A revolução das minhocas
Solange Amado
- “Não é por
nada não, mas já estou cansada de história de pescador.”
Levei um susto quando ouvi essa declaração em plena pescaria.
Nunca tinha reparado que o grau de insatisfação das minhocas tinha chegado a
tal ponto. Nosso casamento estava ameaçado.
- “Como assim?” Indaguei, já com o coração aos pulos.
- “Sei lá. É uma vida de extrema monotonia. Não levo nenhuma
vantagem, enquanto isso, sr. Anzol, você é extremamente infiel. Cada dia você
tem uma minhoca diferente na sua vara, que é insaciável. Um garanhão. Isso é o
que você é. Numa só tarde, pode abater quantas minhocas quiser. E nós não temos
escolha. É um casamento imposto. Somos anuladas. Já pensou que sem nós,
mulheres minhocas, vocês homens anzois não pescariam nem sardinha em lata?”
Para uma reles minhoca, até que esse era um discurso e tanto,
e num primeiro momento me desestabilizou. Fiquei meio sem fala com tanta
ousadia. Eu não imaginava minhoca como ser pensante. E lá estava ela discutindo
a relação. Durma-se com um barulho desses. E a minhoca prosseguiu no seu
protesto:
- “Acho que o problema é que somos muito fáceis. Desde que o
mundo é mundo, nós nos aceitamos como seres inferiores. Enquanto pensarmos
assim, sempre seremos tratadas como se tivéssemos vindas da lama.”

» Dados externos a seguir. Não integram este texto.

(** C6. The heap in use: after any calls in one address space, failed ones
    included, two pages of allocated blocks, of one or of two blocks, never
    share a frame; no such frame is free or a page table; blocks do not
    overlap and stay in the window. *)
Theorem user_heap_runs cs h v s :
  heap_ok h -> wf v -> (forall a, USER_HEAP_BASE <= a < USER_HEAP_LIMIT -> vmm_get_phys a v = 0) ->
  Forall call_ok cs -> run_calls cs (user_heap_boot v h) = Some s ->
  exists l, uh_inv s l /\ wf (mem s) /\
    forall d a, allocated l.*2 d -> heap_page a -> ub_base d <= a < ub_end d ->
      let f := vmm_get_phys a (mem s) in
      f <> 0 /\ f ∉ free_pages_stack (mem s) /\ (forall q t, table_at (mem s) q = Some t -> t <> f) /\
      (forall o, 0 <= o < 4096 -> vmm_get_phys (a + o) (mem s) = f + o) /\
      (forall e b, allocated l.*2 e -> heap_page b -> ub_base e <= b < ub_end e ->
         vmm_get_phys b (mem s) = f -> b = a /\ e = d).
Proof.
  intros Hh Hwf Hz Hcs Hrun.
  assert (Hend : exists l R, space_ok s l R).
  { assert (Hboot : space_ok (user_heap_boot v h) [] []).
    { split; [by apply boot_inv|by apply empty_umem]. }
    revert Hboot Hrun. generalize (user_heap_boot v h) as s0, (@nil (Z * ublk)) as l0, (@nil Z) as R0.
    induction Hcs as [|c cs Hc _ IH]; intros s0 l0 R0 Hsp Hrun; simpl in Hrun; [simplify_eq; eauto|].
    destruct (run_call c s0) as [[r s1]|] eqn:E; [|done].
    destruct (run_call_space s0 l0 R0 c r s1 Hsp Hc E) as (l1 & R1 & Hsp1). by apply (IH s1 l1 R1). }
  destruct Hend as (l & R & Hinv & Hum). exists l. split; [done|]. pose proof Hum as [[HwfR Htame Hpg Hinj _] Hlive].
  split; [by eapply wf_unreserve|]. intros d a [Hd Hf] Ha Hr f.
  assert (Hnz : f <> 0) by (by apply (Hlive d)). destruct (Hpg a Ha Hnz) as [HinR Hoff].
  destruct (reserved_pages _ _ HwfR) as (_ & _ & Hnf & Hnt). split_and!; try done.
  - by apply Hnf.
  - intros q t. by apply Hnt.
  - intros e b [He Hfe] Hb Hrb Heq. assert (b = a) as -> by (symmetry; by apply Hinj). split; [done|].
    destruct (decide (e = d)) as [|Hne]; [done|exfalso].
    apply list_elem_of_lookup in Hd as [i Hi]. apply list_elem_of_lookup in He as [j Hj].
    pose proof (uh_ordered _ _ Hinv) as Ho. destruct (decide (i < j)%nat).
    + pose proof (ordered_disjoint _ _ _ _ _ _ _ Ho Hi Hj ltac:(done)). lia.
    + assert (i <> j) by congruence. pose proof (ordered_disjoint _ _ _ _ _ _ _ Ho Hj Hi ltac:(lia)). lia.
Qed.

- “Nunca tratei você como um ser inferior. Sempre lhe
reservei a parte melhor da minha vara”. Balbuciei. Na verdade, já estava tão
irritado, que a coisa que eu mais queria naquele momento, era afogá-la naquele
rio e transformá-la em comidinha de algum peixe caridoso. Ah! Se desejos sempre
se transformassem em realidade! Infelizmente, nem sempre. E a ladainha continuou:
- “Aliás, pescaria nunca é algo que preste. Sua participação
é nula, embora você se ache a estrela do acontecimento. Na verdade, quase
sempre aproveitamos pra tomar banho, enquanto os homens bebem e contam
mentiras. O peixe vem da peixaria mais próxima, os mosquitos fazem a festa e
você fica de bobeira, aliás, de esperteza, porque aproveita para ir trocando as
parceiras. Uma minhoquinha daqui outra dali. Sem vergonhice é mato.” E lá vai ela despejando mais bobagens. Eu já
estava com dor de cabeça. Pelo andar da carruagem, o próximo passo daquela
conversa mole de infidelidade iria desembocar em terapia de casal. E isso era
mais do que eu poderia suportar. Nunca, em toda a sua história, os anzois
primaram pela fidelidade. Deveria eu, quebrar essa tradição?
- “ Vocês minhocas bancam as santinhas, mas estão sempre se
exibindo rebolativas na frente dos anzois. Como machos, estamos sempre
inclinados a ceder diante dessas provocações. Culpa de vocês. A gente só
reage.”
- “Pois bem. A partir de hoje vamos acabar com a festa dos
anzóis. Nos recusamos a compactuar com essa injustiça. Se um anzol pode ter
várias minhocas, a recíproca tem que valer. A minhocada vai à forra.”
Por mais que a ideia seja ridícula, anda me preocupando. Em
uma pescaria pode acontecer de tudo. Até nada. Isto é, as minhocas podem
resolver, quem sabe, boicotar a operação.
Pensando bem, resolvi
relaxar. No final das contas, a tragédia não é muito grande. Se acontecer,
aposto que vai parecer, na verdade, mais uma história de pescador.